Eu havia cortado várias bananeiras que impediam o acesso a uma cachoeira, em Pocinhos do Rio Verde. Algumas semanas depois voltei àquele lugar, e esse hai-kai apareceu-me instantaneamente: “Bananeira cortada: no cepo velho um broto criança”. Entendi, então, a razão do gosto de Bashô pelas bananeiras: elas simbolizam a nova vida que brota sempre de dentro da vida velha, acabada. Foi isso que Bashô viu ao contemplar as cascas vazias das cigarras: de dentro da morte a vida nova nascendo. Nietzsche viu, entendeu e disse: “Somente onde há sepulturas pode haver ressurreições”. As cigarras são seres subterrâneos silenciosos – algumas chegam a ficar 17 anos enterradas sob a forma de larva. De repente saem da terra, arrebentam as cascas duras que as continham (eram ataúdes) e se tornam artistas, seres alados, cantantes. As lagartas, cuja vida se resume em devorar as folhas sobre que se arrastam, após esgotarem essa fase rastejante e gastronômica, entram num sarcófago que elas mesmas tecem, mergulham num sono profundo, e quando acordam não mais se reconhecem: tornaram-se uma outra coisa: seres coloridos, voantes de flor em flor, borboletas. Metamorfoses…
Acontecem sempre de repente – e embora não pareça, somos nós, seres humanos, aqueles que passam por elas com mais facilidade. Nossos corpos são mais leves que os animais, são feitos com uma mistura de carne e palavras. Basta que as palavras se alterem para que o corpo se metamorfoseie num outro. Barthes, quando jovem professor, ensinava os saberes que moram no mundo da ciência. Como tal era um erudito. Velho, entregou-se a desaprender tudo que lhe fora ensinado, a se esquecer dos conhecimentos que a educação havia colado no seu corpo. Esquecendo-se do que as escolas ensinavam, ele se tornou um sábio. É assim que ele descreve sua metamorfose de velhice: “Portanto, se quero viver, devo esquecer que meu corpo é velho… Periodicamente devo renascer, fazer-me mais jovem do que sou. Empreendo, pois, o deixar-me levar pela força de toda vida viva: o esquecimento. Há uma idade em que se ensina o que se sabe; mas vem em seguida outra, em que se ensina o que não se sabe. Vem talvez agora a idade de uma outra experiência, a de desaprender, de deixar trabalhar o remanejamento imprevisível que o esquecimento impõe à sedimentação dos saberes, das culturas, das crenças que atravessamos”.
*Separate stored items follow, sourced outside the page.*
(** * Send to Kindle: EPUB container builder and SMTP client

    A shallow embedding of [epub.ts] (checksum, ZIP writer, EPUB skeleton),
    of [email.ts] (settings, MIME encoder, dot-stuffing, SMTP session
    client, the two sessions [sendEpubByEmail] and [testEmailPreferences])
    and of [sanitizeFilename] of [send-to-kindle.tsx], with the properties
    of the specification (Part II) and further properties of the code
    (Part III) stated and proved over the embedding.

    Conventions of the embedding:
    - a JavaScript number that only ever holds an integer is a [Z]; the
      32-bit conversions of the bitwise operators are written out
      ([ToInt32], [ToUint32]);
    - a JavaScript string is the list of its UTF-16 code units ([N]);
    - a [Buffer] is a [list byte]; a Buffer write of a value that does
      not fit its field raises a range error, as in Node.js;
    - a function that may throw returns a [result];
    - [crypto.randomUUID()], [new Date().toUTCString()], [os.hostname()],
      [String.prototype.normalize] and the conversion [Number] of a
      string are inputs of the functions that call them;
    - a port that [net.connect] and [tls.connect] refuse makes
      [connect] throw before any transport exists ([Smtp.connect]; for a
      port that is no integer, [Email.newSmtpClient]);
    - an [async] method of the SMTP client is a [task]: it has finished,
      normally or with an exception, or it waits for the pending promise
      of the client to be settled.  What the transport does is a list of
      events (data, error, expiry of the timer); an event is handled to
      its end before the next one, and a method whose promise the event
      settles runs up to its next suspension before the next event, as
      promise reactions do before the next I/O callback.  Writing to,
      ending and destroying a socket do not throw; what the client does
      to its sockets is recorded in a log. *)

From stdpp Require Import base list numbers option strings.
From Stdlib Require Import ZArith NArith Lia Strings.Byte Ascii.
From Stdlib Require DecimalString.

Open Scope Z_scope.

(* ================================================================== *)
(** * Part I: the model                                                *)
(* ================================================================== *)

(** ** JavaScript primitives used by the two source files *)
Module JS.

(** 32-bit conversions of ECMAScript (7.1.6 and 7.1.7) on integers. *)
Definition ToUint32 (x : Z) : Z := x mod 2 ^ 32.

Definition ToInt32 (x : Z) : Z :=
  let u := x mod 2 ^ 32 in if u <? 2 ^ 31 then u else u - 2 ^ 32.

(** [a ^ b], [a & b] and [a >>> n]. *)
Definition xor (a b : Z) : Z := ToInt32 (Z.lxor (ToInt32 a) (ToInt32 b)).
Definition and (a b : Z) : Z := ToInt32 (Z.land (ToInt32 a) (ToInt32 b)).
Definition ushr (a n : Z) : Z := Z.shiftr (ToUint32 a) (ToUint32 n mod 32).

(** The numeric value of a buffer element. *)
Definition byte_val (b : byte) : Z := Z.of_N (Byte.to_N b).

(** The byte holding [z mod 256] (what a typed-array store keeps). *)
Definition byte_of_Z (z : Z) : byte :=
  match Byte.of_N (Z.to_N (z mod 256)) with
  | Some b => b
  | None => x00%byte
  end.

(** *** Exceptions and fallible functions *)

Inductive exn : Type :=
| Error (message : list N)   (* [new Error(message)] *)
| RangeError (what : string) (* [ERR_OUT_OF_RANGE] of a Buffer write,
                                [ERR_SOCKET_BAD_PORT] of a connection *)
| URIError.                  (* [encodeURIComponent] on a lone surrogate *)

Inductive result (A : Type) : Type :=
| Ok (a : A)
| Throw (e : exn).
Arguments Ok {A} a.
Arguments Throw {A} e.

#[export] Instance result_ret : MRet result := fun A a => Ok a.
#[export] Instance result_bind : MBind result := fun A B f m =>
  match m with
  | Ok a => f a
  | Throw e => Throw e
  end.

(** *** Strings: lists of UTF-16 code units *)

Definition jsstring : Type := list N.

(** A string literal of the source.  Inside the quotes the escapes [\n]
    and [\r] of the source are kept as they are written there, and a
    double quote of the source is written as a backquote (no literal of
    the source holds a backquote). *)
Fixpoint lit_units (cs : list ascii) : jsstring :=
  match cs with
  | [] => []
  | "\"%char :: "n"%char :: rest => 10%N :: lit_units rest
  | "\"%char :: "r"%char :: rest => 13%N :: lit_units rest
  | "`"%char :: rest => 34%N :: lit_units rest
  | c :: rest => N_of_ascii c :: lit_units rest
  end.

Definition lit (s : string) : jsstring :=
  lit_units (String.list_ascii_of_string s).

(** [Array.prototype.join] on strings. *)
Fixpoint join (sep : jsstring) (parts : list jsstring) : jsstring :=
  match parts with
  | [] => []
  | [p] => p
  | p :: rest => p ++ sep ++ join sep rest
  end.

(** White space and line terminators of ECMAScript: what [trim] removes
    and what [\s] matches. *)
Definition is_space (c : N) : bool :=
  ((9 <=? c) && (c <=? 13) || (c =? 32) || (c =? 160) || (c =? 5760)
   || (8192 <=? c) && (c <=? 8202) || (c =? 8232) || (c =? 8233)
   || (c =? 8239) || (c =? 8287) || (c =? 12288) || (c =? 65279))%N.

Fixpoint trimStart (s : jsstring) : jsstring :=
  match s with
  | c :: rest => if is_space c then trimStart rest else s
  | [] => []
  end.

Definition trimEnd (s : jsstring) : jsstring := rev (trimStart (rev s)).

Definition trim (s : jsstring) : jsstring := trimEnd (trimStart s).

(** [s.replace(/c/g, by)] for a single code unit [c]. *)
Definition replace_unit (c : N) (by_ : jsstring) (s : jsstring) : jsstring :=
  flat_map (fun u => if (u =? c)%N then by_ else [u]) s.

(** [s.replace(/[class]+/g, by)]: every maximal run of units of the class
    becomes one copy of [by]. *)
Fixpoint replace_runs (cls : N -> bool) (by_ : jsstring) (s : jsstring)
  : jsstring :=
  match s with
  | [] => []
  | c :: rest =>
      if cls c then
        match rest with
        | d :: _ => if cls d then replace_runs cls by_ rest
                    else by_ ++ replace_runs cls by_ rest
        | [] => by_
        end
      else c :: replace_runs cls by_ rest
  end.

(** [s.startsWith(p)]. *)
Fixpoint startsWith (p s : jsstring) : bool :=
  match p, s with
  | [], _ => true
  | _ :: _, [] => false
  | a :: p', b :: s' => (a =? b)%N && startsWith p' s'
  end.

(** [s.split(/\r?\n/)]: a line feed, with the carriage return before it
    if there is one, separates two lines. *)
Definition cons_head (c : N) (ls : list jsstring) : list jsstring :=
  match ls with
  | l :: rest => (c :: l) :: rest
  | [] => [[c]]
  end.

Fixpoint split_lines (s : jsstring) : list jsstring :=
  match s with
  | [] => [[]]
  | c :: rest =>
      if (c =? 10)%N then [] :: split_lines rest
      else if (c =? 13)%N then
        match rest with
        | d :: rest' =>
            if (d =? 10)%N then [] :: split_lines rest'
            else cons_head c (split_lines rest)
        | [] => [[c]]
        end
      else cons_head c (split_lines rest)
  end.

(** [s.indexOf(c)] for a single code unit; [None] stands for [-1]. *)
Fixpoint indexOf (c : N) (s : jsstring) : option nat :=
  match s with
  | [] => None
  | u :: rest => if (u =? c)%N then Some O else S <$> indexOf c rest
  end.

(** [String(n)] for a natural number [n]. *)
Definition of_ascii (a : ascii) : N := N_of_ascii a.

Definition decimal (n : N) : jsstring :=
  map of_ascii
    (String.list_ascii_of_string (DecimalString.NilZero.string_of_uint (N.to_uint n))).

(** *** Buffers *)

Definition Buffer : Type := list byte.

Definition byte_of_N (n : N) : byte := byte_of_Z (Z.of_N n).

Definition is_high_surrogate (c : N) : bool :=
  ((0xD800 <=? c) && (c <=? 0xDBFF))%N.
Definition is_low_surrogate (c : N) : bool :=
  ((0xDC00 <=? c) && (c <=? 0xDFFF))%N.

(** UTF-8 bytes of one code point. *)
Definition utf8_code_point (cp : N) : list byte :=
  (if cp <? 0x80 then [byte_of_N cp]
   else if cp <? 0x800 then
     [byte_of_N (N.lor 0xC0 (N.shiftr cp 6));
      byte_of_N (N.lor 0x80 (N.land cp 0x3F))]
   else if cp <? 0x10000 then
     [byte_of_N (N.lor 0xE0 (N.shiftr cp 12));
      byte_of_N (N.lor 0x80 (N.land (N.shiftr cp 6) 0x3F));
      byte_of_N (N.lor 0x80 (N.land cp 0x3F))]
   else
     [byte_of_N (N.lor 0xF0 (N.shiftr cp 18));
      byte_of_N (N.lor 0x80 (N.land (N.shiftr cp 12) 0x3F));
      byte_of_N (N.lor 0x80 (N.land (N.shiftr cp 6) 0x3F));
      byte_of_N (N.lor 0x80 (N.land cp 0x3F))])%N.

Definition pair_code_point (hi lo : N) : N :=
  (0x10000 + (hi - 0xD800) * 0x400 + (lo - 0xDC00))%N.

(** [Buffer.from(s, "utf8")]: a surrogate pair is one code point, a lone
    surrogate is written as U+FFFD. *)
Fixpoint utf8 (s : jsstring) : Buffer :=
  match s with
  | [] => []
  | c :: rest =>
      if is_high_surrogate c then
        match rest with
        | d :: rest' =>
            if is_low_surrogate d
            then utf8_code_point (pair_code_point c d) ++ utf8 rest'
            else utf8_code_point 0xFFFD%N ++ utf8 rest
        | [] => utf8_code_point 0xFFFD%N
        end
      else if is_low_surrogate c then utf8_code_point 0xFFFD%N ++ utf8 rest
      else utf8_code_point c ++ utf8 rest
  end.

(** [Buffer.alloc(n)]. *)
Definition alloc (n : nat) : Buffer := replicate n x00%byte.

(** The [n] low bytes of [v], least significant first. *)
Fixpoint le_bytes (n : nat) (v : Z) : list byte :=
  match n with
  | O => []
  | S n' => byte_of_Z v :: le_bytes n' (v / 256)
  end.

(** [buf.writeUIntLE(value, offset, n)] of Node.js: a value outside
    [0 .. 2^(8n) - 1] or a field that does not fit raises a range error;
    otherwise the [n] bytes are stored in place. *)
Definition writeUIntLE (n : nat) (value : Z) (offset : nat) (buf : Buffer)
  : result Buffer :=
  if (value <? 0) || (2 ^ (8 * Z.of_nat n) - 1 <? value) then
    Throw (RangeError "value")
  else if (length buf <? offset + n)%nat then
    Throw (RangeError "offset")
  else Ok (list_inserts offset (le_bytes n value) buf).

Definition writeUInt16LE := writeUIntLE 2.
Definition writeUInt32LE := writeUIntLE 4.

(** [source.copy(target, targetStart)]: bytes that do not fit are dropped. *)
Definition copy (source target : Buffer) (targetStart : nat) : Buffer :=
  list_inserts targetStart source target.

(** [buf.readUIntLE(offset, n)], used to state properties of the output. *)
Fixpoint le_value (bs : list byte) : Z :=
  match bs with
  | [] => 0
  | b :: rest => byte_val b + 256 * le_value rest
  end.

Definition readUIntLE (n : nat) (buf : Buffer) (offset : nat) : Z :=
  le_value (take n (drop offset buf)).

(** *** Vocabulary of the properties *)

(** A computation that throws nothing but range errors. *)
Definition range_only {A} (m : result A) : Prop :=
  forall e, m = Throw e -> exists what, e = RangeError what.
Lemma settled_outcome w w' : outcome w' = outcome w -> settled w' = settled w.
Proof. intros H. apply outcome_inv in H as (_ & Hs & He). unfold settled. congruence. Qed.

Lemma refactored_prepare_ready o d w :
  truthy (parentSelector o) = None ->
  ready o d ->
  browserOpen w = true ->
  fst (Refactored.prepare o d w) = inr (base_selectors o).
Proof.
  intros Hparent (Hctx & (p & Hgoto) & Hmk) Hopen.
  unfold Refactored.prepare, Refactored.createBrowserContext, Refactored.setupPage,
    Refactored.getSelectors, Browser.open_context, Browser.page_goto,
    Browser.ensureOutputDirectory.
  rewrite Hparent, Hctx, Hgoto, Hmk.
  unfold bind, get, console_log, set_page, ret. cbn. rewrite Hopen. cbn.
  match goal with |- context [Refactored.loadSelectorsFromConfig o ?w1] =>
    pose proof (proj1 (load_base o w1)) as HL;
    destruct (Refactored.loadSelectorsFromConfig o w1) as [[e|L] w2] end;
    cbn in HL; [discriminate|].
  injection HL as ->. reflexivity.
Qed.

Lemma index_prepare_ready o d L w :
  truthy (parentSelector o) = None ->
  ready o d ->
  fst (Index.prepare o d L w) = inr L.
Proof.
  intros Hparent (Hctx & (p & Hgoto) & Hmk).
  unfold Index.prepare, Index.withChildren, Browser.open_context, Browser.page_goto,
    Browser.ensureOutputDirectory.
  rewrite Hparent, Hctx, Hgoto, Hmk. reflexivity.
Qed.

(** One pass whose preparation succeeds with list [L]. *)
Lemma refactored_pass o d w L :
  fst (Refactored.prepare o d w) = inr L ->
  let w' := snd (Refactored.processDevice o d w) in
  fst (Refactored.processDevice o d w) = inr tt
  /\ processed w' = processed w ++ L
  /\ device_lines w' = device_lines w ++ [d]
  /\ fatal_errors w' = fatal_errors w
  /\ browserOpen w' = browserOpen w
  /\ settled w' = settled w + length L.
Proof.
  intros Hprep. cbv zeta.
  destruct (refactored_prepare_progress o d w) as [Hprog Hdev].
  unfold Refactored.processDevice.
  destruct (Refactored.prepare o d w) as [[e|L'] w1] eqn:Hp; cbn in Hprep; [discriminate|].
  injection Hprep as ->. cbn [snd] in Hprog, Hdev.
  apply progress_inv in Hprog as (Hproc & Hout & Hfatal & Hopen).
  rewrite (bind_inr _ _ _ _ _ Hp).
  pose proof (refactored_loop o d L w1) as [Hret Hloop]. cbv zeta in Hret, Hloop.
  pose proof (keeps_for_of frame L (fun selector => Refactored.processSelector o selector d)
                (fun sel => keeps_frame_refactored_processSelector o sel d) w1) as Hframe.
  pose proof (settled_loop (fun selector => Refactored.processSelector o selector d) L
                (fun sel w0 => refactored_processSelector_returns o sel d w0)
                (fun sel w0 => settled_step _ _ _ sel
                                 (refactored_processSelector_outcome o sel d w0)) w1)
    as Hsettled.
  destruct (for_of L _ w1) as [[e|[]] w2] eqn:Hfor; cbn in Hret; [discriminate|].
  cbn [snd] in Hloop, Hframe, Hsettled.
  apply frame_inv in Hframe as (Hd2 & Hf2 & Ho2).
  rewrite (bind_inr _ _ _ _ _ Hfor). unfold Browser.context_close, set_page. cbn [fst snd].
  rewrite (settled_outcome _ _ Hout) in Hsettled.
  change (inr tt = inr tt :> Error + unit
          /\ processed w2 = processed w ++ L /\ device_lines w2 = device_lines w ++ [d]
          /\ fatal_errors w2 = fatal_errors w /\ browserOpen w2 = browserOpen w
          /\ settled w2 = settled w + length L).
  repeat split; congruence.
Qed.
End DevicePasses.

Section AllDevices.
Context {E : Env}.

Lemma index_pass o d w L L' :
  fst (Index.prepare o d L w) = inr L' ->
  let w' := snd (Index.devicePass o L d w) in
  fst (Index.devicePass o L d w) = inr L'
  /\ processed w' = processed w ++ L'
  /\ device_lines w' = device_lines w ++ [d]
  /\ fatal_errors w' = fatal_errors w
  /\ browserOpen w' = browserOpen w
  /\ settled w' = settled w + length L'.
Proof.
  intros Hprep. cbv zeta.
  destruct (index_prepare_progress o d L w) as [Hprog Hdev].
  unfold Index.devicePass.
  destruct (Index.prepare o d L w) as [[e|L0] w1] eqn:Hp; cbn in Hprep; [discriminate|].
  injection Hprep as ->. cbn [snd] in Hprog, Hdev.
  apply progress_inv in Hprog as (Hproc & Hout & Hfatal & Hopen).
  rewrite (bind_inr _ _ _ _ _ Hp).
  pose proof (index_loop o d L' w1) as [Hret Hloop].
  pose proof (keeps_for_of frame L' (Index.processSelector o d)
                (keeps_frame_index_processSelector o d) w1) as Hframe.
  pose proof (settled_loop (Index.processSelector o d) L'
                (index_processSelector_returns o d)
                (fun sel w0 => settled_step _ _ _ sel
                                 (index_processSelector_outcome o d sel w0)) w1)
    as Hsettled.
  destruct (for_of L' _ w1) as [[e|[]] w2] eqn:Hfor; cbn in Hret; [discriminate|].
  cbn [snd] in Hloop, Hframe, Hsettled.
  apply frame_inv in Hframe as (Hd2 & Hf2 & Ho2).
  rewrite (bind_inr _ _ _ _ _ Hfor).
  rewrite (bind_inr Browser.context_close _ w2 tt _ eq_refl).
  unfold ret. cbn [fst snd].
  rewrite (settled_outcome _ _ Hout) in Hsettled.
  change (inr L' = inr L' :> Error + list string
          /\ processed w2 = processed w ++ L' /\ device_lines w2 = device_lines w ++ [d]
          /\ fatal_errors w2 = fatal_errors w /\ browserOpen w2 = browserOpen w
          /\ settled w2 = settled w + length L').
  repeat split; congruence.
Qed.

Lemma per_device_cons d ds L : per_device (d :: ds) L = L ++ per_device ds L.
Proof. reflexivity. Qed.

Lemma length_per_device ds L : length (per_device ds L) = length ds * length L.
Proof.
  induction ds as [|d ds IH]; [reflexivity|].
  rewrite per_device_cons, length_app, IH. cbn. lia.
Qed.

Lemma refactored_passes o ds :
  truthy (parentSelector o) = None ->
  Forall (ready o) ds ->
  forall w, browserOpen w = true ->
  let r := for_of ds (Refactored.processDevice o) w in
  fst r = inr tt
  /\ processed (snd r) = processed w ++ per_device ds (base_selectors o)
  /\ device_lines (snd r) = device_lines w ++ ds
  /\ fatal_errors (snd r) = fatal_errors w
  /\ browserOpen (snd r) = true
  /\ settled (snd r) = settled w + length ds * length (base_selectors o).
Proof.
  intros Hparent Hready. induction Hready as [|d ds Hd _ IH]; intros w Hopen; cbv zeta.
  - cbn. rewrite !app_nil_r. repeat split; [exact Hopen | lia].
  - cbn [for_of].
    pose proof (refactored_pass o d w _ (refactored_prepare_ready o d w Hparent Hd Hopen))
      as (Hret & Hproc & Hdev & Hfatal & Hopen' & Hsettled). cbv zeta in *.
    destruct (Refactored.processDevice o d w) as [[e|[]] w1] eqn:Hpass;
      cbn in Hret; [discriminate|]. cbn [snd] in *.
    rewrite (bind_inr _ _ _ _ _ Hpass).
    destruct (IH w1 (eq_trans Hopen' Hopen)) as (H1 & H2 & H3 & H4 & H5 & H6).
    split; [exact H1|]. split; [rewrite H2, Hproc, per_device_cons, app_assoc; reflexivity|].
    split; [rewrite H3, Hdev, <- app_assoc; reflexivity|].
    split; [congruence|]. split; [exact H5|].
    rewrite H6, Hsettled. cbn [length]. lia.
Qed.

Lemma index_passes o ds L :
  truthy (parentSelector o) = None ->
  Forall (ready o) ds ->
  forall w,
  let r := Index.devicePasses o ds L w in
  fst r = inr tt
  /\ processed (snd r) = processed w ++ per_device ds L
  /\ device_lines (snd r) = device_lines w ++ ds
  /\ fatal_errors (snd r) = fatal_errors w
  /\ browserOpen (snd r) = browserOpen w
  /\ settled (snd r) = settled w + length ds * length L.
Proof.
  intros Hparent Hready. induction Hready as [|d ds Hd _ IH]; intros w; cbv zeta.
  - cbn. rewrite !app_nil_r. repeat split. lia.
  - cbn [Index.devicePasses].
    pose proof (index_pass o d w L L (index_prepare_ready o d L w Hparent Hd))
      as (Hret & Hproc & Hdev & Hfatal & Hopen' & Hsettled). cbv zeta in *.
    destruct (Index.devicePass o L d w) as [[e|L0] w1] eqn:Hpass;
      cbn in Hret; [discriminate|]. injection Hret as ->. cbn [snd] in *.
    rewrite (bind_inr _ _ _ _ _ Hpass).
    destruct (IH w1) as (H1 & H2 & H3 & H4 & H5 & H6).
    split; [exact H1|]. split; [rewrite H2, Hproc, per_device_cons, app_assoc; reflexivity|].
    split; [rewrite H3, Hdev, <- app_assoc; reflexivity|].
    split; [congruence|]. split; [congruence|].
    rewrite H6, Hsettled. cbn [length]. lia.
Qed.
End AllDevices.

Section WholeRuns.
Context {E : Env}.

(** Worlds with the same console and files show the same run. *)
Lemma same_console w w' :
  console w' = console w -> files w' = files w ->
  processed w' = processed w /\ device_lines w' = device_lines w
  /\ fatal_errors w' = fatal_errors w /\ settled w' = settled w
  /\ outcome w' = outcome w.
Proof.
  intros Hc Hf.
  unfold processed, device_lines, fatal_errors, settled, outcome, saves, selector_errors.
  rewrite Hc, Hf. repeat split.
Qed.

Lemma cleanup_keeps w :
  console (snd (Refactored.cleanup w)) = console w
  /\ files (snd (Refactored.cleanup w)) = files w.
Proof.
  unfold Refactored.cleanup, bind, get, ret. cbn.
  destruct (browserOpen w); split; reflexivity.
Qed.

Lemma refactored_start_steps o w r w2 :
  for_of (deviceTypes o) (Refactored.processDevice o) (snd (set_browser true w)) = (r, w2) ->
  let w3 := match r with
            | inl e => snd (console_error (ErrorCapturing e) w2)
            | inr _ => w2
            end in
  console (snd (Refactored.start o w)) = console w3
  /\ files (snd (Refactored.start o w)) = files w3.
Proof.
  intros Hfor. cbv zeta. unfold Refactored.start, Refactored.getDeviceTypes.
  rewrite (bind_inr (set_browser true) _ w tt (snd (set_browser true w)) eq_refl).
  unfold try_finally, try_catch. rewrite Hfor.
  destruct r as [e|[]].
  - unfold Refactored.handleError.
    change (console_error (ErrorCapturing e) w2)
      with (inr tt : Error + unit, snd (console_error (ErrorCapturing e) w2)).
    cbv iota beta.
    pose proof (cleanup_keeps (snd (console_error (ErrorCapturing e) w2))) as [Hc Hf].
    destruct (Refactored.cleanup _) as [[e'|[]] w4]; cbn [snd] in *; split; assumption.
  - pose proof (cleanup_keeps w2) as [Hc Hf].
    destruct (Refactored.cleanup w2) as [[e'|[]] w4]; cbn [snd] in *; split; assumption.
Qed.

Lemma index_run_steps o w L w1 r w2 :
  Index.getSelectors o (snd (set_browser true w)) = (inr L, w1) ->
  Index.devicePasses o (deviceTypes o) L w1 = (r, w2) ->
  let w3 := match r with
            | inl e => snd (console_error (ErrorCapturing e) w2)
            | inr _ => w2
            end in
  console (snd (Index.captureScreenshots o w)) = console w3
  /\ files (snd (Index.captureScreenshots o w)) = files w3.
Proof.
  intros Hsel Hpass. cbv zeta. unfold Index.captureScreenshots.
  rewrite (bind_inr (set_browser true) _ w tt (snd (set_browser true w)) eq_refl).
  unfold try_finally, try_catch. cbv zeta.
  rewrite (bind_inr _ _ _ _ _ Hsel), Hpass.
  destruct r as [e|[]]; cbn; split; reflexivity.
Qed.

Lemma refactored_run_all o w :
  truthy (parentSelector o) = None ->
  Forall (ready o) (deviceTypes o) ->
  let w' := snd (Refactored.start o w) in
  processed w' = processed w ++ per_device (deviceTypes o) (base_selectors o)
  /\ device_lines w' = device_lines w ++ deviceTypes o
  /\ fatal_errors w' = fatal_errors w
  /\ settled w' = settled w + length (deviceTypes o) * length (base_selectors o).
Proof.
  intros Hparent Hready. cbv zeta.
  pose proof (refactored_passes o (deviceTypes o) Hparent Hready
                (snd (set_browser true w)) eq_refl)
    as (Hret & Hproc & Hdev & Hfatal & _ & Hsettled). cbv zeta in *.
  destruct (for_of (deviceTypes o) _ _) as [r w2] eqn:Hfor. cbn [fst snd] in *. subst r.
  destruct (refactored_start_steps o w _ _ Hfor) as [Hc Hf]. cbv zeta in Hc, Hf.
  destruct (same_console _ _ Hc Hf) as (-> & -> & -> & -> & _).
  rewrite Hproc, Hdev, Hfatal, Hsettled. repeat split.
Qed.

Lemma index_getSelectors_returns o w :
  exists w1, Index.getSelectors o w = (inr (base_selectors o), w1)
    /\ progress w1 = progress w /\ device_lines w1 = device_lines w.
Proof.
  pose proof (proj2 (load_base o w)) as HL.
  pose proof (keeps_index_getSelectors progress keeps_progress_log o w) as Hp.
  pose proof (keeps_index_getSelectors device_lines device_lines_setup_log o w) as Hd.
  destruct (Index.getSelectors o w) as [[e|L] w1]; cbn in HL; [discriminate|].
  injection HL as ->. exists w1. split; [reflexivity|]. split; assumption.
Qed.

Lemma index_run_all o w :
  truthy (parentSelector o) = None ->
  Forall (ready o) (deviceTypes o) ->
  let w' := snd (Index.captureScreenshots o w) in
  processed w' = processed w ++ per_device (deviceTypes o) (base_selectors o)
  /\ device_lines w' = device_lines w ++ deviceTypes o
  /\ fatal_errors w' = fatal_errors w
  /\ settled w' = settled w + length (deviceTypes o) * length (base_selectors o).
Proof.
  intros Hparent Hready. cbv zeta.
  destruct (index_getSelectors_returns o (snd (set_browser true w)))
    as (w1 & Hsel & Hprog & Hdev1).
  apply progress_inv in Hprog as (Hp1 & Ho1 & Hf1 & _).
  pose proof (index_passes o (deviceTypes o) (base_selectors o) Hparent Hready w1)
    as (Hret & Hproc & Hdev & Hfatal & _ & Hsettled). cbv zeta in *.
  destruct (Index.devicePasses o _ _ w1) as [r w2] eqn:Hpass. cbn [fst snd] in *. subst r.
  destruct (index_run_steps o w _ _ _ _ Hsel Hpass) as [Hc Hf]. cbv zeta in Hc, Hf.
  destruct (same_console _ _ Hc Hf) as (-> & -> & -> & -> & _).
  rewrite Hproc, Hdev, Hfatal, Hsettled, Hp1, Hdev1, Hf1, (settled_outcome _ _ Ho1).
  repeat split.
Qed.
End WholeRuns.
Essa experiência tem, creio eu, um nome ilustre e fora de moda, que ousarei tomar aqui sem complexo, na própria encruzilhada de sua etimologia: sapientia, nenhum poder, um pouco de saber, um pouco de sabedoria e o máximo de saber possível. Mudam-se as palavras, muda-se o corpo. O corpo dos professores jovens é feito com as palavras da ciência. O corpo dos mestres velhos, que deixaram suas cascas no tronco das árvores para poder voar, é feito com as palavras da poesia. Educadores são como as cigarras. Há os professores jovens e há os mestres velhos. Professores jovens ensinam saberes. Mestres velhos não ensinam nada. Eles se dão a si mesmos para serem comidos antropofagicamente pelos seus discípulos.